- WHAT THE EXERCISE ASKS: Check each line of the listing below for the string "retry", then copy every line that has it.

----

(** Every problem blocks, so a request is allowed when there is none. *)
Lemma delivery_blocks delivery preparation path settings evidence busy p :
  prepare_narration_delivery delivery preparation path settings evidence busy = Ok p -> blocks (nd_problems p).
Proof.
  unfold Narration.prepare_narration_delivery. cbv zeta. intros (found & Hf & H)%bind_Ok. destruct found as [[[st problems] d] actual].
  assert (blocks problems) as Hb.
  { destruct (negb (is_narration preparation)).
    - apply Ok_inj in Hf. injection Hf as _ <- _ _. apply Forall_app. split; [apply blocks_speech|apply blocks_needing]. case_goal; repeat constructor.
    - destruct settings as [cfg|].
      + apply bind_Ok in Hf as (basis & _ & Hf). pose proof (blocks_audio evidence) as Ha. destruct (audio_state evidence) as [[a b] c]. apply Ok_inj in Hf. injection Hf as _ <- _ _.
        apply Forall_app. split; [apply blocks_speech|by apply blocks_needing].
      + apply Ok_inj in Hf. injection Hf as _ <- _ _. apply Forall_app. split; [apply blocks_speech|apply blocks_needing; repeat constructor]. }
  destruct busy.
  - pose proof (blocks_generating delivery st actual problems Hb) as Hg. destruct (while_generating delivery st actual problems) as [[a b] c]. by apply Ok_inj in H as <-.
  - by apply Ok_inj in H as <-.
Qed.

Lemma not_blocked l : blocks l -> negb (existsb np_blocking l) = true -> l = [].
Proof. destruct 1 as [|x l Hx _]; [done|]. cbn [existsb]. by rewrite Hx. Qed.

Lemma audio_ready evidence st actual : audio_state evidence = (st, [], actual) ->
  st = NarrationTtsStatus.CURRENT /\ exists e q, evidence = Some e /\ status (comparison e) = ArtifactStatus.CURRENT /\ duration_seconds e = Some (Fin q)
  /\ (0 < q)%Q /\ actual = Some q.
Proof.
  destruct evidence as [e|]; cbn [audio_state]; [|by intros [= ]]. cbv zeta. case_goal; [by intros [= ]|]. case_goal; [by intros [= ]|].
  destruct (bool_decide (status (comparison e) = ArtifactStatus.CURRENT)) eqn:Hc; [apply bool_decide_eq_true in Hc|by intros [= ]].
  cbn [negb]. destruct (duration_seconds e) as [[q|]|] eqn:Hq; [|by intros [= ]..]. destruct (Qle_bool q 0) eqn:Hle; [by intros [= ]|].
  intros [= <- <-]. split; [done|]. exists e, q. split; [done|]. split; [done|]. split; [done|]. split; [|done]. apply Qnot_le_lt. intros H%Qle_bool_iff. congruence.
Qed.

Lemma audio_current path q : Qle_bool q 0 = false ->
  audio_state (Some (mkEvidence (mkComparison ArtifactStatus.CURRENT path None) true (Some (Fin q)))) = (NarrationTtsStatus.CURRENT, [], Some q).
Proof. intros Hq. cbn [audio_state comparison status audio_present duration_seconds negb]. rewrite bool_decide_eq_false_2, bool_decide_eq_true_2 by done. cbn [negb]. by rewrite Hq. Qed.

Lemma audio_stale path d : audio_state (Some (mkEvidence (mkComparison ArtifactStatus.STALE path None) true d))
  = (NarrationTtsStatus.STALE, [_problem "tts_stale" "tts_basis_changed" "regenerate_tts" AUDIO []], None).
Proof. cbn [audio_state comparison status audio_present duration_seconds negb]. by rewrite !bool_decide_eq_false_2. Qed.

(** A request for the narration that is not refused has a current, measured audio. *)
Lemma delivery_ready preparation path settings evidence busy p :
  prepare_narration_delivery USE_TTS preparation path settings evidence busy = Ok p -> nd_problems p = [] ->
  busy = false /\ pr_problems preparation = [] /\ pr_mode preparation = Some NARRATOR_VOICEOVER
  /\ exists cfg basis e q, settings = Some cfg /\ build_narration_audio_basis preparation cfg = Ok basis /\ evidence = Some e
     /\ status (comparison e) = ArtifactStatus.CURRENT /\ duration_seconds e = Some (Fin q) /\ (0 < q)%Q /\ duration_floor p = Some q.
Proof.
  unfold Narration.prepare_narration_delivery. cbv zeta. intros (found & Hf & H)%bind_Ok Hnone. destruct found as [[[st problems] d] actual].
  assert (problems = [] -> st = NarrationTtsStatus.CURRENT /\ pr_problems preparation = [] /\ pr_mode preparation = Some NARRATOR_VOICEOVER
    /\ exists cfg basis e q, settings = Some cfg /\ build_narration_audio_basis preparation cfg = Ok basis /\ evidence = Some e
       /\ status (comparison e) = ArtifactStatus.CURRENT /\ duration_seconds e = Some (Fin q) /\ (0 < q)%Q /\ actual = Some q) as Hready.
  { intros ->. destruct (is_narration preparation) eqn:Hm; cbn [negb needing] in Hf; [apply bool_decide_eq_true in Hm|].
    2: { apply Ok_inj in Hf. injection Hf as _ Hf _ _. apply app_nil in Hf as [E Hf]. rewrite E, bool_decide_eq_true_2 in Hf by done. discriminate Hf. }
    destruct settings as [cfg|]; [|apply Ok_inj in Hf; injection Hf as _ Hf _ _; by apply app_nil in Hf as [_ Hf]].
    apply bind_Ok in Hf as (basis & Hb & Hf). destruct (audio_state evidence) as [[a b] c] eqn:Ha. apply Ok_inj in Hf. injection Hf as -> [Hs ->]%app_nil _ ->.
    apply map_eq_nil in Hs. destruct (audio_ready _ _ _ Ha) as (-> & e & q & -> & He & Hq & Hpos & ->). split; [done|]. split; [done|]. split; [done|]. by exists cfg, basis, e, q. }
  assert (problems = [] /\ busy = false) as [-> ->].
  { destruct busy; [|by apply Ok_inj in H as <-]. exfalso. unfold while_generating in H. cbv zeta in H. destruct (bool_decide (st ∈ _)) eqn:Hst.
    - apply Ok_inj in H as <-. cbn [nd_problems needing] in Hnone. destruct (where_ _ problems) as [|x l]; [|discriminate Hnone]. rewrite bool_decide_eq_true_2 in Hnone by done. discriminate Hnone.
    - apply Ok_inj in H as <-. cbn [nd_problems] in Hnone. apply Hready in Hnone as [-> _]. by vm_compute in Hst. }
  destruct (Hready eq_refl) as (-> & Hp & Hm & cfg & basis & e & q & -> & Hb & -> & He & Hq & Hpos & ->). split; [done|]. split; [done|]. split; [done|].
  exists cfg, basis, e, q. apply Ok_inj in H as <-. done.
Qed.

----

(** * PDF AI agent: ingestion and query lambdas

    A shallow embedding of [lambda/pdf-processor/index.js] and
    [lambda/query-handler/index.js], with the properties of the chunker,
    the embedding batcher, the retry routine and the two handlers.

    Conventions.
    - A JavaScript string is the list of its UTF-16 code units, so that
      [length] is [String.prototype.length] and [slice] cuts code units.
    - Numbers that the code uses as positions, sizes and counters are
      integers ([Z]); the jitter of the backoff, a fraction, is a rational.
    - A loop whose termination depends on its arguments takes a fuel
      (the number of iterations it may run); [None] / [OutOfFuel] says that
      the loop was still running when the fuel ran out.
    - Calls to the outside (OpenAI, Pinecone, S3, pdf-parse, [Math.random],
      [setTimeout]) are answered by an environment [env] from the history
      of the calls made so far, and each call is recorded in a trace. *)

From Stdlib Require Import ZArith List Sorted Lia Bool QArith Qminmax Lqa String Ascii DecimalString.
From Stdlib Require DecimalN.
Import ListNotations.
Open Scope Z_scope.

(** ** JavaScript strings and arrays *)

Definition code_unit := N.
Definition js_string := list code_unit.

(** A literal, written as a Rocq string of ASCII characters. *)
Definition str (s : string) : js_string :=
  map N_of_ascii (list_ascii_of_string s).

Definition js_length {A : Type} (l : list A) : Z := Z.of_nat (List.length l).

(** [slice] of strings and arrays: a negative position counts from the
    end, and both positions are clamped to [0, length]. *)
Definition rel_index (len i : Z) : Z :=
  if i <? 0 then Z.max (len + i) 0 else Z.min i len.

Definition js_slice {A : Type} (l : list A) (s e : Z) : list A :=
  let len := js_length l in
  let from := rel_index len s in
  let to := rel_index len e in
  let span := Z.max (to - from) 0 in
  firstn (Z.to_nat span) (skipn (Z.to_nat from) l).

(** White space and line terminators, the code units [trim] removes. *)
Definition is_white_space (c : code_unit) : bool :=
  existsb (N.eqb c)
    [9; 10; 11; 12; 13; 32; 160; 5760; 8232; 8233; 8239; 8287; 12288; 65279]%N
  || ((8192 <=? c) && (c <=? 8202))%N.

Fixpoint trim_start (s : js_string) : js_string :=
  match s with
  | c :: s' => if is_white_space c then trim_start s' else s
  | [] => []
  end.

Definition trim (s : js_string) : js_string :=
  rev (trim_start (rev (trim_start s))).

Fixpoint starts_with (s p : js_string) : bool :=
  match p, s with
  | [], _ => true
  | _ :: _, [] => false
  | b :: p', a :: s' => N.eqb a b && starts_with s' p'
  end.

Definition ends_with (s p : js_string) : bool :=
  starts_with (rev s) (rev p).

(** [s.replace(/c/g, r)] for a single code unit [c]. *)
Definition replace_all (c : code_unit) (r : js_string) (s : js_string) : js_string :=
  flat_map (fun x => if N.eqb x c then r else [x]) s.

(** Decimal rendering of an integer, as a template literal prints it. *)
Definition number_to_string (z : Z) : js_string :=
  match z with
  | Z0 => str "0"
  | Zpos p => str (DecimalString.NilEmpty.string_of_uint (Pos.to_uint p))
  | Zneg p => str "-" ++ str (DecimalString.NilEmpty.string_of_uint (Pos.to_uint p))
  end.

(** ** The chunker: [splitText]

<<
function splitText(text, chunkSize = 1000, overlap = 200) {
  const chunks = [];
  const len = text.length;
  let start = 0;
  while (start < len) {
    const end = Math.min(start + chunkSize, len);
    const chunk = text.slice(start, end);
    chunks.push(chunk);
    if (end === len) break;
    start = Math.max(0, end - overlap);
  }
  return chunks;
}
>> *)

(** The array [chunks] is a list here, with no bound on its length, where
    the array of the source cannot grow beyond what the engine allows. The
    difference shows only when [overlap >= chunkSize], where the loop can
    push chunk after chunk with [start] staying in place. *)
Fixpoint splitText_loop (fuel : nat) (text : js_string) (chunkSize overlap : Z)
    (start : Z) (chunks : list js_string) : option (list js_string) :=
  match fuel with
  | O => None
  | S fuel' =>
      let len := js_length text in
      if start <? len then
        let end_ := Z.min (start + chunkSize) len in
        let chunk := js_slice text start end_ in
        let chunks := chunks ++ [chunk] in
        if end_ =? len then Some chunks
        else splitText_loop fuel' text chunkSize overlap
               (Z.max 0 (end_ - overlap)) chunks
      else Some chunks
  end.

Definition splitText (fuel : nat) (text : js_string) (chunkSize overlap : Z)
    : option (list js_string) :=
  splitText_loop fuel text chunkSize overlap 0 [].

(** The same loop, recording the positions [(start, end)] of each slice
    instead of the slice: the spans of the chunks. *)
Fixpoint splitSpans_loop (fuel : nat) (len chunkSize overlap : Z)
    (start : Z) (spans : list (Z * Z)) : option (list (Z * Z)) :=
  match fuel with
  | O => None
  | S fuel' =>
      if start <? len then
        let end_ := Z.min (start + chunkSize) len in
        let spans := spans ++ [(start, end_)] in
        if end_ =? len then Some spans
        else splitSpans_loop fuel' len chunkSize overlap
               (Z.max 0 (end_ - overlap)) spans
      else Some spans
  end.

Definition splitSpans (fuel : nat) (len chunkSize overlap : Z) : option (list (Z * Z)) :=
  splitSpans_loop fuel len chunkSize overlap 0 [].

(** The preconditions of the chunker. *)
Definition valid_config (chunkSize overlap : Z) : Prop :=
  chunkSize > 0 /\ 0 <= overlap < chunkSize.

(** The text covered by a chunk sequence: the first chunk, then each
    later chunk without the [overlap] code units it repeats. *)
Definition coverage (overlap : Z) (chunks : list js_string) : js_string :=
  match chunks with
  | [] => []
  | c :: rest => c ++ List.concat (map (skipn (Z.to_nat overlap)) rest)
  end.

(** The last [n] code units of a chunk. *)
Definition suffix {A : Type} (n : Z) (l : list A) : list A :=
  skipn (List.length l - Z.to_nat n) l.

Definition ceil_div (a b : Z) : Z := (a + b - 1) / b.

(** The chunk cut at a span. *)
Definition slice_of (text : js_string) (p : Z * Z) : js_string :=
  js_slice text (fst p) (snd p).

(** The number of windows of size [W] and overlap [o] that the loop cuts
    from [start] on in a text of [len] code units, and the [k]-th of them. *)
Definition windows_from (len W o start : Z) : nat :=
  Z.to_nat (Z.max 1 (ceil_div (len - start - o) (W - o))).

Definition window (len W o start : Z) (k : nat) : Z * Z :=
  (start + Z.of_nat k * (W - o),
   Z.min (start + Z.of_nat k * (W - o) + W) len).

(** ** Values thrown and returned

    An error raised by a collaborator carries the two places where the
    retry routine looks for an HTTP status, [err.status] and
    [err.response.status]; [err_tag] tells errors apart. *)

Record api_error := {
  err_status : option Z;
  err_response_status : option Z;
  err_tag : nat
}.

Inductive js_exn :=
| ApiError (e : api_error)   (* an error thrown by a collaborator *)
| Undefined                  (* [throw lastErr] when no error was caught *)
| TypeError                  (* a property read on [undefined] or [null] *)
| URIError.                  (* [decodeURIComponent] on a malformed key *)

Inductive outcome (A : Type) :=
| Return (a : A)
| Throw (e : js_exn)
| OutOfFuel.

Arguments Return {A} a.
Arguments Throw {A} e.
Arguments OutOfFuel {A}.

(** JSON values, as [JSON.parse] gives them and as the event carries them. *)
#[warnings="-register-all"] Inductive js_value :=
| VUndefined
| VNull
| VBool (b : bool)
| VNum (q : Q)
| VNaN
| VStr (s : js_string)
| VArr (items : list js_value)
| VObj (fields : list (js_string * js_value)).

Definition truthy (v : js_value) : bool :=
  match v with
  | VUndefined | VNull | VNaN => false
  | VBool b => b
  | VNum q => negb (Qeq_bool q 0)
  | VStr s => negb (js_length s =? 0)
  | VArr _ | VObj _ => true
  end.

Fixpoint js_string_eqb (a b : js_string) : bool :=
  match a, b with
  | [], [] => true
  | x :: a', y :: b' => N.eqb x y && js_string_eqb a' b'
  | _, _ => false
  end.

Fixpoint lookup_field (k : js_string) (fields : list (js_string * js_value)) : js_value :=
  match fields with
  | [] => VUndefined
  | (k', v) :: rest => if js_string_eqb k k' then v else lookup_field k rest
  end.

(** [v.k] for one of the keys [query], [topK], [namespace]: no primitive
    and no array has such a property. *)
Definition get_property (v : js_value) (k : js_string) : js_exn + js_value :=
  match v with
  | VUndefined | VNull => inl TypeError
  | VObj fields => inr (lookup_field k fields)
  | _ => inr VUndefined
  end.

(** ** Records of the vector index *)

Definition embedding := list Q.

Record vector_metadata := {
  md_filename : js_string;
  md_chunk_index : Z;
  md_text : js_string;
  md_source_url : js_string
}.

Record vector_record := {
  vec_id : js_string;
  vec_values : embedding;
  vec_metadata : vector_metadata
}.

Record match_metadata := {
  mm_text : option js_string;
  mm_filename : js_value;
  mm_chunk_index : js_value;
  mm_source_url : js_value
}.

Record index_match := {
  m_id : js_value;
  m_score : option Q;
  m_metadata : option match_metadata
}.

----

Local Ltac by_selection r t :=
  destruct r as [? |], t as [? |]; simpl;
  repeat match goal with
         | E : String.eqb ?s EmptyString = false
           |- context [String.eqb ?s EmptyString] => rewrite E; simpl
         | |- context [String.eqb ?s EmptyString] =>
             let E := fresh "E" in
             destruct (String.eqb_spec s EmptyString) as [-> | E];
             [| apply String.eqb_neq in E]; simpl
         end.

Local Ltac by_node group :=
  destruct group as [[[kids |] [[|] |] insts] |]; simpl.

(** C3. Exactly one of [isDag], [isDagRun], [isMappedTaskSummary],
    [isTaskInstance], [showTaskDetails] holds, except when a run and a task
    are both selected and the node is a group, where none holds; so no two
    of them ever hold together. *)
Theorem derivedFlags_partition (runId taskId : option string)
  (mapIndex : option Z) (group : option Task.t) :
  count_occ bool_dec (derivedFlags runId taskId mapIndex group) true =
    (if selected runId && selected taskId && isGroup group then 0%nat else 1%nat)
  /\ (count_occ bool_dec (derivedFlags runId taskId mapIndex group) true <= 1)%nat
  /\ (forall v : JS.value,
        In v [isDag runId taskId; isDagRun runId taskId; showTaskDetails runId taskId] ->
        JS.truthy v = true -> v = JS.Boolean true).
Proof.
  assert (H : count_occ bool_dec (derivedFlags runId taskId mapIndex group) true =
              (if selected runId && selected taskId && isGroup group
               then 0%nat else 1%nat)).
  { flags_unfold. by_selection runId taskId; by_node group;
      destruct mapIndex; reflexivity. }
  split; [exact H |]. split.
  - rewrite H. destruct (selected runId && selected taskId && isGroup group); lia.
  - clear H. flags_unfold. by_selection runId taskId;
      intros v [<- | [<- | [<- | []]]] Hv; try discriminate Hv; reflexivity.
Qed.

----

- RESPONSE AREA:
    the embedding batcher, the retry routine and the two handlers.
    retry routine looks for an HTTP status, [err.status] and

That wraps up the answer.